2

I'm looking for a performant way of retrieving all connected nodes. However there is a twist. I would like to exclude nodes and consequent children, that are connected via certain relationship types.

The attached figure illustrates my case.

There are two or more clusters of nodes. I would like to retrieve all nodes of a single cluster, depending on the id inside the query. All other nodes (coming from different clusters) and connected via "LINK..." relations shall not be included.

I know how to retrieve all connected nodes via:

MATCH (n:MyNode {id : 123})-[*]-(connectedNodes) RETURN connectedNodes

Filtering with the WHERE clause sounds like a bad idea, because it would still fetch the whole graph. Is there maybe something inside the APOC procedures, that would allow me to do something in that manner? Thanks a lot already for your help.

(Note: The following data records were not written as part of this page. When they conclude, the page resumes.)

(* ===== verification/Rebuild.v ===== *)
(** * The state root of a new block, from Merkle proofs
    (src/committee/worker.go: [analyseStates], [rebuildTrie],
    [rebuildHelper], [getCurrentKey]).

    A committee keeps no state.  From its shard it gets the accounts a block
    touches, each with the trie nodes on the path to it; it executes the
    block on the accounts and hashes the nodes anew, bottom up, which gives
    the root of the updated trie without having that trie.

    [hash2Node] maps hashes to pointers to decoded nodes, and
    [rebuildHelper] writes through them: the map is a store that the calls
    thread through, and a node reached twice is seen as the first visit left
    it. *)
From S2P Require Import Prelude Core Encoding Node.
Local Open Scope Z_scope.

Definition getCurrentKey (prefix nodeKey : bytes) : bytes := prefix ++ nodeKey.

(** [common.BytesToHash]: the last 32 bytes, padded on the left. *)
Definition BytesToHash (b : bytes) : bytes :=
  let b := drop (length b - 32) b in replicate (32 - length b) 0 ++ b.
Lemma BytesToHash_id b : length b = 32%nat → BytesToHash b = b.
Proof. intros Hb. unfold BytesToHash. by rewrite Hb, drop_0, Hb. Qed.

Section rebuild.
Context `{RLP}.
(** [utils.GetHash] and [rlp.EncodeToBytes]. *)
Variable GetHash : bytes → bytes.
Variable EncodeToBytes : StateAccount → option bytes.

Section helper.
Variable updatedStates : gmap bytes StateAccount.

(** [fullNode.Children[i] = x] through the pointer stored for [hash]. *)
Definition store_child (h2n : gmap bytes Node) (hash : bytes) (i : nat) (x : Node) :
    go (gmap bytes Node) :=
  match h2n !! hash with
  | Some (FullNode cs) => Ret (<[hash := FullNode (<[i := x]> cs)]> h2n)
  | _ => Halt (GoPanic "not a full node")
  end.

EDIT 1: sofar I tried the first suggestion given in the comments but the execution time was not sufficient. I will try to restrict relationahip and node types afterall. Also I tried a custom implementation inside Python using a recursive function. Not finalized yet though.

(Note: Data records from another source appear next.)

(** The position a key selects in a full node, and the child there. *)
Lemma full_child cs es x krest :
  canon (FullNode es) → Forall2 expands cs es → term_key (x :: krest) →
  ∃ c ec, go_index cs x = Ret c ∧ 0 ≤ x < 17 ∧ es !! Z.to_nat x = Some ec ∧ expands c ec ∧
    (∀ c', go_store cs x c' = Ret (<[Z.to_nat x := c']> cs)) ∧
    ((x = 16 ∧ krest = [] ∧ (ec = NilNode ∨ is_value ec)) ∨ (nibble x ∧ term_key krest ∧ sub ec)).
Proof.
  intros (Hl & _ & Hes)%canon_full HF Hk. pose proof (Forall2_length _ _ _ HF) as Hlen.
  assert (0 ≤ x < 17) as Hx by (apply term_key_cons in Hk as [[-> _]|[Hx _]]; unfold nibble in *; lia).
  destruct (lookup_lt_is_Some_2 es (Z.to_nat x)) as [ec Hec]; [lia|].
  destruct (Forall2_lookup_r _ _ _ _ _ HF Hec) as (c & Hc & Hex). exists c, ec.
  split_and!; [apply (go_index_ok cs x c); [lia|done]|lia..|done|done|intros; apply go_store_ok; unfold len; lia|].
  specialize (Hes _ _ Hec). apply term_key_cons in Hk as [[-> ->]|[Hn Hk]].
  - left. rewrite decide_True in Hes by lia. by split_and!.
  - right. unfold nibble in Hn. rewrite decide_False in Hes by lia. by split_and!.
Qed.

Lemma insert_full fuel cs es prefix key v :
  (∀ n e prefix key, (need n key ≤ fuel)%nat → expands n e → sub e → term_key key → inserts fuel n e prefix key v) →
  (2 * length key ≤ S fuel)%nat → Forall2 expands cs es → canon (FullNode es) → term_key key →
  inserts (S fuel) (FullNode cs) (FullNode es) prefix key v.
Proof.
  intros IH Hfuel Hex Hcan Hkey. destruct key as [|x krest]; [by apply term_key_nil in Hkey|].
  destruct (full_child cs es x krest Hcan Hex Hkey) as (c & ec & Hi & Hx & Hec & Hexc & Hst & Hcase).
  unfold inserts. cbn [insert]. rewrite Hi. cbv beta iota delta [mbind go_bind].
  assert (∃ d n' e', insert fuel c (prefix ++ [x]) krest (ValueNode v) = tok (d, n') ∧ expands n' e' ∧
    in_slot (Z.to_nat x) e' ∧ (∀ k, term_key (x :: k) → tget e' k = if decide (k = krest) then Some v else tget ec k) ∧
    (d = false → e' = ec)) as (d & n' & e' & -> & He' & Hs & Hu & Hd).
  { destruct Hcase as [(-> & -> & He)|(Hn & Hk & He)].
    - destruct (insert_at_end fuel c ec (prefix ++ [16]) v) as (d & -> & Hd); [simpl in *; lia|done..|].
      exists d, (ValueNode v), (ValueNode v). split_and!; [done|constructor|done| |by intros ->%Hd].
      intros k [[_ ->]|[Hk _]]%term_key_cons; [done|]. unfold nibble in Hk. lia.
    - destruct (IH c ec (prefix ++ [x]) krest) as (d & n' & e' & -> & He' & Hc & Hu & Hd & _);
        [pose proof (need_child c krest); simpl in *; lia|done..|].
      exists d, n', e'. split_and!; [done|done| | |done].
      + unfold in_slot, nibble in *. by rewrite decide_False by lia.
      + intros k [[-> _]|[_ Hk']]%term_key_cons; [unfold nibble in Hn; lia|by apply Hu]. }
  cbv beta iota delta [tbind tok].
  pose proof (updated_full es x ec e' krest (Some v) ltac:(lia) Hec Hu) as Hup. destruct d.
  - rewrite Hst. exists true, (FullNode (<[Z.to_nat x := n']> cs)), (FullNode (<[Z.to_nat x := e']> es)).
    split_and!; try done; [constructor; by apply Forall2_insert|by apply canon_set_child].
  - specialize (Hd eq_refl) as ->. rewrite list_insert_id in Hup by done.
    exists false, (FullNode cs), (FullNode es). split_and!; try done. by constructor.
Qed.

(** Insertion, whatever part of the trie is loaded. *)
Lemma insert_ok fuel : ∀ n e prefix key v,
  (need n key ≤ fuel)%nat → expands n e → sub e → term_key key → inserts fuel n e prefix key v.
Proof.
  induction fuel as [|fuel IH]; intros n e prefix key v Hfuel Hex Hsub Hkey.
  { unfold need in Hfuel. destruct key; [by apply term_key_nil in Hkey|simpl in Hfuel; lia]. }
  destruct Hex as [|w|cs es Hcs|k nv ev Hv|h m e Hm Hin Hex].
  - destruct key as [|x krest]; [by apply term_key_nil in Hkey|].
    exists true, (ShortNode (x :: krest) (ValueNode v)), (ShortNode (x :: krest) (ValueNode v)).
    split_and!; try done; [by repeat constructor|]. intros q Hq. rewrite <-(mk_short_ne (x :: krest)) by done.
    by rewrite tget_leaf.
  - by destruct Hsub.
  - destruct Hsub as [?|?]; [done|]. apply insert_full; auto. unfold need in Hfuel. simpl in Hfuel. lia.
  - destruct Hsub as [?|?]; [done|]. apply insert_short; auto. unfold need in Hfuel. simpl in Hfuel. lia.
  - destruct key as [|x krest] eqn:Hk0; [by apply term_key_nil in Hkey|]. unfold inserts. cbn [insert].
    rewrite <-Hk0 in Hfuel, Hkey |- *. unfold resolveHash. rewrite Hm. cbv beta iota delta [tbind tok].
    destruct (IH m e prefix key v) as (d & n' & e' & -> & He' & Hc & Hu & Hd & Hf); [|done..|].
    { unfold need in *. destruct m; simpl in *; (done || lia). }
    destruct d; [by exists true, n', e'|]. specialize (Hd eq_refl) as ->. by exists false, m, e.
Qed.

EDIT 2: @InverseFalcon's suggestion worked liked a charm. First filter all available relationship types for the once that shall not be considered and then applying the apoc.path.subgraphNodes procedure with the respective starting node and the valid relationship types. Thank you. enter image description here

Daniel
  • 107
  • 1
  • 13
  • Does [Expand graph](https://neo4j-contrib.github.io/neo4j-apoc-procedures/#_expand_paths) from the APOC library helps you? ("Expand from start node following the given relationships from min to max-level adhering to the label filters. [...]") – ThirstForKnowledge Nov 30 '18 at 17:45

2 Answers2

3

Tezra's answer has some good points, and you'll want to return DISTINCT connectedNodes otherwise you'll get duplicates, but on a highly connected graph this may take awhile (or even hang) depending on the number of nodes, since Cypher is interested in all possible paths for matches, and that can quickly get out of control.

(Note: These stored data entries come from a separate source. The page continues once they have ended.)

Lemma core_incr D pend I d l c :
  core D pend I d l → (∀ i, I !! c = Some i → iParents i + 1 < 2^32) → core D (c :: pend) (count_in I c) d l.
Proof.
  intros Hc Hb. unfold count_in. destruct (I !! c) as [i|] eqn:E.
  - pose proof (co_parents _ _ _ _ _ Hc c i E). specialize (Hb i eq_refl). rewrite u32_small by (unfold in_u32; lia).
    eapply core_parents; [done..|lia|]. intros h j Hj HD Hd. pose proof (co_count _ _ _ _ _ Hc h j Hj HD Hd).
    rewrite occurs_cons. destruct (decide (h = c)) as [->|]; [rewrite decide_True by done; simplify_eq; lia|].
    rewrite decide_False by congruence. lia.
  - destruct Hc as [? ? ? ? ? ? ? Hco ? ?]. split; try done. intros h i Hi HD Hd. rewrite occurs_cons, decide_False by congruence.
    by apply Hco.
Qed.
Lemma incr_bound I c n h i :
  (∀ h i, I !! h = Some i → 0 ≤ iParents i ∧ iParents i + Z.of_nat (S n) < 2^32) → count_in I c !! h = Some i →
  0 ≤ iParents i ∧ iParents i + Z.of_nat n < 2^32.
Proof.
  intros Hb. unfold count_in. destruct (I !! c) as [j|] eqn:E; [|intros Hi; specialize (Hb h i Hi); lia].
  destruct (decide (h = c)) as [->|]; [rewrite lookup_insert_eq|rewrite lookup_insert_ne by done].
  - intros [= <-]. simpl. specialize (Hb c j E). rewrite u32_small by (unfold in_u32; lia). lia.
  - intros Hi. specialize (Hb h i Hi). lia.
Qed.
Lemma core_incrs D d l ks : ∀ pend I,
  core D pend I d l → (∀ h i, I !! h = Some i → 0 ≤ iParents i ∧ iParents i + len ks < 2^32) →
  core D (reverse ks ++ pend) (foldl count_in I ks) d l.
Proof.
  induction ks as [|c ks IH]; intros pend I Hc Hb; [done|]. rewrite reverse_cons, <-app_assoc. cbn [app foldl].
  apply IH; [|intros h i; by apply incr_bound].
  apply core_incr; [done|]. intros i Hi. specialize (Hb c i Hi). rewrite len_cons in Hb. pose proof (len_nonneg ks). lia.
Qed.
Lemma incrs_bound ks n h : ∀ I i,
  (∀ h i, I !! h = Some i → 0 ≤ iParents i ∧ iParents i + Z.of_nat (length ks + n) < 2^32) → foldl count_in I ks !! h = Some i →
  iParents i + Z.of_nat n < 2^32.
Proof.
  induction ks as [|c ks IH]; intros I i Hb Hi; [by apply (Hb h)|]. apply (IH (count_in I c)); [|done].
  intros h' i' Hi'. apply (incr_bound I c _ h' i'); [|done]. intros. by apply (Hb h0).
Qed.
Lemma incr_lookup I c h : iNode <$> count_in I c !! h = iNode <$> I !! h ∧ (is_Some (count_in I c !! h) ↔ is_Some (I !! h)).
Proof.
  unfold count_in. destruct (I !! c) as [j|] eqn:E; [|done].
  destruct (decide (h = c)) as [->|]; [rewrite lookup_insert_eq, E; split; [done|by split; eauto]|by rewrite lookup_insert_ne].
Qed.
Lemma incrs_lookup ks h : ∀ I, is_Some (foldl count_in I ks !! h) ↔ is_Some (I !! h).
Proof. induction ks as [|c ks IH]; intros I; [done|]. simpl. rewrite IH. apply incr_lookup. Qed.

Hypothesis G_kids : ∀ h x c, G h = Some x → c ∈ kids x → c ≠ zero ∧ (height c < height h)%nat.

(** A new node is added; the references it holds were counted. *)
Lemma core_add I d l h x :
  core ∅ (reverse (kids x)) I d l → I !! h = None → h ≠ zero → G h = Some x →
  (∀ c, c ∈ kids x → stored I ∅ d c) →
  core ∅ [] (<[h := mkInfo (raw_of (collapse x)) None 0]> I) d (l ++ [h]).
Proof.
  intros Hc Hh Hz Hx Hst. set (i := mkInfo _ _ 0).
  assert (childs i = kids x) as Hch by done.
  assert (∀ c j, <[h := i]> I !! c = Some j → (c = h ∧ j = i) ∨ (c ≠ h ∧ I !! c = Some j)) as Hin.
  { intros c j. destruct (decide (c = h)) as [->|]; [rewrite lookup_insert_eq|rewrite lookup_insert_ne by done]; naive_solver. }
  destruct Hc as [(m & Hz0 & Hm) Hl Hnode Hcn Hedge Hcl Hord Hco Hpar Hdisk].
  split; try (intros c j [[-> ->]|[_ Hj]]%Hin; [|by eauto]); try done.
  - exists m. by rewrite lookup_insert_ne.
  - intros c. rewrite elem_of_app, Hl, list_elem_of_singleton. destruct (decide (c = h)) as [->|].
    + rewrite lookup_insert_eq. split; [eauto|by right].
    + rewrite lookup_insert_ne by done. naive_solver.
  - eauto.
  - intros p j c [[-> ->]|[_ Hj]]%Hin Hcj; [|by eapply Hedge]. rewrite Hch in Hcj.
    destruct (G_kids h x c Hx Hcj). done.
  - intros p j c [[-> ->]|[_ Hj]]%Hin HpD Hcj; apply stored_insert; [rewrite Hch in Hcj; auto|by eapply Hcl].
  - intros l1 p l2 y c Heq Hy Hcy. destruct l2 as [|b l2 _] using rev_ind.
    + apply app_inj_tail in Heq as [-> ->]. simplify_eq. destruct (Hst c Hcy) as [[Hic _]|?]; [|by left]. right. apply Hl.
      split_and!; [by apply (G_kids p x)|done|set_solver].
    + rewrite app_comm_cons, app_assoc in Heq. apply app_inj_tail in Heq as [-> ->]. by eapply Hord.
  - intros c j Hj HD Hd. change (occurs c []) with 0. unfold live in *. rewrite map_filter_insert_True by set_solver.
    rewrite refs_insert by (by rewrite map_lookup_filter, Hh).
    assert (mult i c = occurs c (reverse (kids x))) as -> by (unfold occurs; by rewrite reverse_Permutation).
    apply Hin in Hj as [[-> ->]|[_ Hj]]; [|specialize (Hco c j Hj HD Hd); lia].
    rewrite occurs_none, refs_zero; [done| |].
    + intros p j [Hp _]%map_lookup_filter_Some Hhj. destruct (Hcl p j h Hp ltac:(set_solver) Hhj) as [[[? ?] _]|?]; congruence.
    + rewrite elem_of_reverse. intros Hhk. destruct (G_kids h x h Hx Hhk). lia.
Qed.

(** A new reference to [c] from [p] was counted and is entered. *)
Lemma core_enter pend I d l p i c :
  core ∅ (c :: pend) I d l → I !! p = Some i → is_Some (I !! c) → c ≠ zero → (p ≠ zero → (height c < height p)%nat) →
  let m := default ∅ (iKids i) in
  default 0 (m !! c) + 1 < 2^16 →
  core ∅ pend (<[p := mkInfo (iNode i) (Some (<[c := u16 (default 0 (m !! c) + 1)]> m)) (iParents i)]> I) d l.
Proof.
  intros Hc Hi Hcs Hz Hh m Hb. pose proof (co_counted _ _ _ _ _ Hc p i Hi) as Hcn.
  assert (∀ c' k, m !! c' = Some k → 1 ≤ k ∧ iKids i = Some m) as Hm.
  { intros c' k. unfold m. destruct (iKids i) as [m0|] eqn:E; [|done]. simpl. intros Hk. split; [by eapply Hcn|done]. }
  assert (0 ≤ default 0 (m !! c)) as Hpos.
  { destruct (m !! c) eqn:E; [|done]. apply Hm in E as [? _]. simpl. lia. }
  assert (u16 (default 0 (m !! c) + 1) = default 0 (m !! c) + 1) as -> by (apply Z.mod_small; lia).
  eapply core_kids; [done..| |].
  - intros c' k [[-> <-]|[_ Hk]]%lookup_insert_Some.
    + split; [lia|]. right. split_and!; [done..|]. left. split; [done|set_solver].
    + apply Hm in Hk as Hk'. destruct Hk' as [? ?]. split; [done|]. left. apply elem_of_childs. eauto.
  - intros h i'. rewrite decide_False by set_solver. rewrite occurs_cons. unfold mult, i'. cbn [iKids iNode].
    assert (match iKids i with Some m => default 0 (m !! h) | None => 0 end = default 0 (m !! h)) as ->.
    { unfold m. by destruct (iKids i). }
    destruct (decide (c = h)) as [->|]; [rewrite lookup_insert_eq; simpl; lia|rewrite lookup_insert_ne by done; lia].
Qed.
End core.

For APOC we can handle this case, but as Tezra remarked we don't have a way to blacklist relationships, and even if we had that, we don't have a way to blacklist based on partial names of the relationship types.

The approach you would need to use is to get all relationship types first then remove any which start with LINK, then join the list of remaining relationships into an | separated string. Then you could pass that to the relationship filter.

CALL db.relationshipTypes() YIELD relationshipType
WHERE NOT relationshipType STARTS WITH 'LINK'
WITH collect(relationshipType) as relTypes
WITH apoc.text.join(relTypes, '|') as relTypesString
MATCH (n:MyNode {id : 123})
CALL apoc.path.subgraphNodes(n, {relationshipFilter:relTypesString}) YIELD node
RETURN node as connectedNode
InverseFalcon
  • 29,576
  • 4
  • 38
  • 51
  • Thank you alot for your answer @InverseFalcon. I haven't had the opportunity to try your method but I might need to restrict the relationship labels afterall. So far I only tried Tezra's suggestion and it was still running after 20 minutes. My data set is a bit unreliable but I might be able to find a srlet of reliable relationship and node types to filter for. Also I tried a custom implementation in the Form of a python script and using py2neo, do you think I could rival anything that is possible through Cypher and APOC? – Daniel Dec 01 '18 at 16:52
  • For getting distinct connected nodes at a deep or unlimited distance in a highly connected graph you need APOC (or a similar custom procedure that uses a different traversal approach than Cypher). The path expander procs will help out when using specific rel types (just change up what you pass to the relatioshipFilter) and for node labels you can use the `labelFilter` config property to whitelist, blacklist, or enforce that you want only nodes of specific label types at the end. – InverseFalcon Dec 01 '18 at 20:15
  • Again thanks for your answer and explanations. Your solution worked perfectly, even without further restricting the relationship types. I tried to retrieve the nodes once more with pure Cypher and using DISTRINCT, but once I reached the fifth level of sub relations it was already stalling. I just started using Neo4j recently and didn't make any use of APOC so far; definitely need to change that! – Daniel Dec 02 '18 at 20:35
1

First, I want to stress that Cypher does not restrict how information is retrieved, it only determines what is returned. So try using WHERE before ruling it out (Also, try upgrading to the latest Neo4j for the smartest cypher planner). This should work just fine because the cypher planner can filter the results while it matches them.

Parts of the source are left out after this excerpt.